(** C2, as amended.  An ALU record that is rendered is materialized, that is,
    a declaration with the next name of the counter ["alu"] is emitted and
    the symbol table entry is bound to that name, exactly when its use-count
    exceeds 1 and its result type is not an integer type, or its operator is
    max, or the variable EXPAND_SSA is set.  In every other case nothing is
    emitted and the entry is bound to the expression itself. *)
Theorem ALU_materialize_or_inline `{H : Helpers} (lang : CStyleLanguage)
    (cc : UOp -> Z) (u : UOp) (st st' : State) :
  uop u = ALU ->
  render_uop lang cc u st = Ok st' ->
  exists d val,
    dtype u = Some d /\ ALU_val lang u d st = Ok val
    /\ (((1 < cc u /\ dtypes_is_int (Some d) = false)
         \/ arg_is_op (arg u) MAX = true
         \/ getenv "EXPAND_SSA" <> 0) ->
        let name := "alu" +:+ pretty (counter st "alu") in
        kernel st' = (kernel st ++ [indent st +:+ decl_line lang d name val])%list
        /\ r st' = <[uid u := name]> (r st))
    /\ (~ ((1 < cc u /\ dtypes_is_int (Some d) = false)
           \/ arg_is_op (arg u) MAX = true
           \/ getenv "EXPAND_SSA" <> 0) ->
        kernel st' = kernel st /\ r st' = <[uid u := val]> (r st)).
Proof.
  intros Hk. unfold render_uop. rewrite Hk. unfold render_ALU. intros Hr.
  apply bind_Ok in Hr. destruct Hr as (d & Hd & Hr). apply or_raise_Ok in Hd.
  apply bind_Ok in Hr. destruct Hr as (val & Hval & Hr).
  apply bind_Ok in Hr. destruct Hr as (_ & _ & Hr).
  exists d, val. split; [assumption|]. split; [assumption|].
  destruct (ALU_inline cc u d) eqn:Ei.
  - injection Hr as <-. split.
    + intros Hm. apply ALU_inline_false in Hm. congruence.
    + intros _. split; reflexivity.
  - injection Hr as <-. split.
    + intros _. split; reflexivity.
    + intros Hm. apply ALU_inline_false in Ei. contradiction.
Qed.

(** In [max_kernel] the sum of the two loads would be inlined and their
    maximum is materialized; both are used once. *)
Lemma ALU_materialize_or_inline_witness :
  exists st st' val,
    render_uops OpenCL (child_count Ex.max_kernel)
      [Ex.bufA; Ex.bufB; Ex.bufC; Ex.zero; Ex.loadA; Ex.loadB] initial_state = Ok st
    /\ render_uop OpenCL (child_count Ex.max_kernel) Ex.maxAB st = Ok st'
    /\ ALU_val OpenCL Ex.maxAB Tiny.float32 st = Ok val
    /\ kernel st' = (kernel st ++ [indent st +:+ decl_line OpenCL Tiny.float32 "alu0" val])%list.
Proof.
  destruct (render_uops OpenCL (child_count Ex.max_kernel)
              [Ex.bufA; Ex.bufB; Ex.bufC; Ex.zero; Ex.loadA; Ex.loadB] initial_state)
    as [st|e] eqn:E; [|vm_compute in E; discriminate E].
  destruct (render_uop OpenCL (child_count Ex.max_kernel) Ex.maxAB st)
    as [st'|e] eqn:E'; [|vm_compute in E; injection E as <-; vm_compute in E'; discriminate E'].
  destruct (ALU_materialize_or_inline OpenCL (child_count Ex.max_kernel) Ex.maxAB
              st st' eq_refl E') as (d & val & Hd & Hval & Hm & _).
  injection Hd as <-.
  exists st, st', val. split; [reflexivity|]. split; [exact E'|].
  split; [exact Hval|].
  destruct Hm as [Hm _]; [right; left; reflexivity|].
  vm_compute in E. injection E as <-. exact Hm.
Defined.

(** C2 as stated fails: the maximum in [max_kernel] has the operator max and
    one use, so the rule of the claim inlines it under either reading of the
    override, and the renderer emits a declaration for it. *)
Lemma max_with_one_use_is_materialized :
  child_count Ex.max_kernel Ex.maxAB = 1
  /\ (forall override,
        spec_materialize (child_count Ex.max_kernel) Ex.maxAB Tiny.float32 override = false)
  /\ exists st st',
       render_uops OpenCL (child_count Ex.max_kernel)
         [Ex.bufA; Ex.bufB; Ex.bufC; Ex.zero; Ex.loadA; Ex.loadB] initial_state = Ok st
       /\ render_uop OpenCL (child_count Ex.max_kernel) Ex.maxAB st = Ok st'
       /\ kernel st' = (kernel st ++ ["  float alu0 = max(val0,val1);"])%list
       /\ r st' !! uid Ex.maxAB = Some "alu0".
Proof.
  split; [reflexivity|]. split; [intros []; reflexivity|].
  eexists. eexists. split; [vm_compute; reflexivity|].
  split; [vm_compute; reflexivity|]. split; vm_compute; reflexivity.
Qed.

(** C9.  An ALU record that no record of the sequence uses is never
    rendered: in every state it raises an error, and that error is the
    assertion error "childless ALU op found" as soon as the record has a
    result type and its expression can be rendered.  A render call on a
    sequence that holds such a record fails.  An ALU record with a use-count
    other than 0 never raises that error. *)
Theorem childless_ALU_is_fatal `{H : Helpers} (lang : CStyleLanguage) (u : UOp) :
  uop u = ALU ->
  (forall cc st, cc u = 0 -> exists e, render_uop lang cc u st = Err e)
  /\ (forall cc st d val, cc u = 0 -> dtype u = Some d ->
        ALU_val lang u d st = Ok val ->
        render_uop lang cc u st = Err (AssertionError childless_ALU_op_found))
  /\ (forall function_name uops, In u uops -> child_count uops u = 0 ->
        exists e, uops_to_cstyle lang function_name uops = Err e)
  /\ (forall cc st, cc u <> 0 ->
        render_uop lang cc u st <> Err (AssertionError childless_ALU_op_found)).
Proof.
  intros Hk.
  assert (Hstuck : forall cc st, cc u = 0 -> exists e, render_uop lang cc u st = Err e).
  { intros cc st Hc. unfold render_uop. rewrite Hk. unfold render_ALU.
    destruct (dtype u) as [d|]; simpl; [|eauto].
    destruct (ALU_val lang u d st); simpl; [|eauto].
    rewrite Hc. simpl. eauto. }
  split; [exact Hstuck|]. split; [|split].
  - intros cc st d val Hc Hd Hval. unfold render_uop. rewrite Hk.
    unfold render_ALU. rewrite Hd. simpl. rewrite Hval. simpl. by rewrite Hc.
  - intros function_name uops Hin Hc. apply uops_to_cstyle_stuck.
    apply render_uops_stuck with (u := u); [|assumption].
    intros st. by apply Hstuck.
  - intros cc st Hc. unfold render_uop. rewrite Hk. unfold render_ALU.
    destruct (dtype u) as [d|]; simpl; [|discriminate].
    destruct (ALU_val lang u d st) as [val|e] eqn:Ev; simpl.
    + destruct (Z.eqb_spec (cc u) 0) as [|_]; [contradiction|]. simpl.
      destruct (ALU_inline cc u d); discriminate.
    + intros [= ->]. apply ALU_val_error in Ev.
      destruct Ev as [|[|]]; discriminate.
Qed.

(** An addition that nothing uses stops the render call; the sum in
    [max_kernel] is used once and is rendered. *)
Lemma childless_ALU_is_fatal_witness :
  uops_to_cstyle OpenCL "k" [Ex.one; Ex.deadAdd]
  = Err (AssertionError childless_ALU_op_found).
Proof.
  destruct (childless_ALU_is_fatal OpenCL Ex.deadAdd eq_refl) as (_ & Hfatal & _).
  unfold uops_to_cstyle. simpl.
  rewrite (Hfatal (child_count [Ex.one; Ex.deadAdd]) _ Tiny.float32 "(1.0f+1.0f)");
    reflexivity.
Defined.

(** ** Constants *)



(** ** Memory records *)



Section Counters.
Context `{H : Helpers}.

Lemma counter_after_ssa (u : UOp) (prefix : string) (st : State) :
  counter (snd (ssa u prefix st)) prefix = counter st prefix + 1.
Proof. unfold ssa, counter. simpl. by rewrite lookup_insert_eq. Qed.

End Counters.



(** ** Matrix-multiply-accumulate records *)



(** * Further properties of the renderer *)

(** ** What a pass keeps *)

(** The parts of [extends] that hold because a field is unchanged or has
    something added at its end *)
Ltac extends_part :=
  first
    [ solve [exists []; by rewrite app_nil_r]
    | solve [by eexists]
    | solve [intros; unfold counter; simpl; lia]
    | solve [intros k Hk; rewrite lookup_insert_is_Some'; by right]
    | done ].

Section Extends.
Context `{H : Helpers}.

Lemma extends_refl (st : State) : extends st st.
Proof. repeat split; extends_part. Qed.

Lemma extends_trans (st1 st2 st3 : State) :
  extends st1 st2 -> extends st2 st3 -> extends st1 st3.
Proof.
  intros ([l1 Hk1] & [p1 Hp1] & Hc1 & Hr1) ([l2 Hk2] & [p2 Hp2] & Hc2 & Hr2).
  repeat split.
  - exists (l1 ++ l2)%list. by rewrite Hk2, Hk1, app_assoc.
  - exists (p1 ++ p2)%list. by rewrite Hp2, Hp1, app_assoc.
  - intros prefix. specialize (Hc1 prefix). specialize (Hc2 prefix). lia.
  - intros k Hk. auto.
Qed.

Lemma extends_kk (s : string) (st st1 : State) :
  extends st st1 -> extends st (kk s st1).
Proof.
  intros Hx. apply (extends_trans _ st1); [assumption|].
  repeat split; simpl; extends_part.
Qed.

Lemma extends_set_r (u : UOp) (s : string) (st st1 : State) :
  extends st st1 -> extends st (set_r u s st1).
Proof.
  intros Hx. apply (extends_trans _ st1); [assumption|].
  repeat split; simpl; extends_part.
Qed.

Lemma extends_add_depth (d : Z) (st st1 : State) :
  extends st st1 -> extends st (add_depth d st1).
Proof.
  intros Hx. apply (extends_trans _ st1); [assumption|].
  repeat split; simpl; extends_part.
Qed.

::::::

Task objective -
After reading the records above, say how many lines hold the string "never", using only a number.

Solution to this problem -
2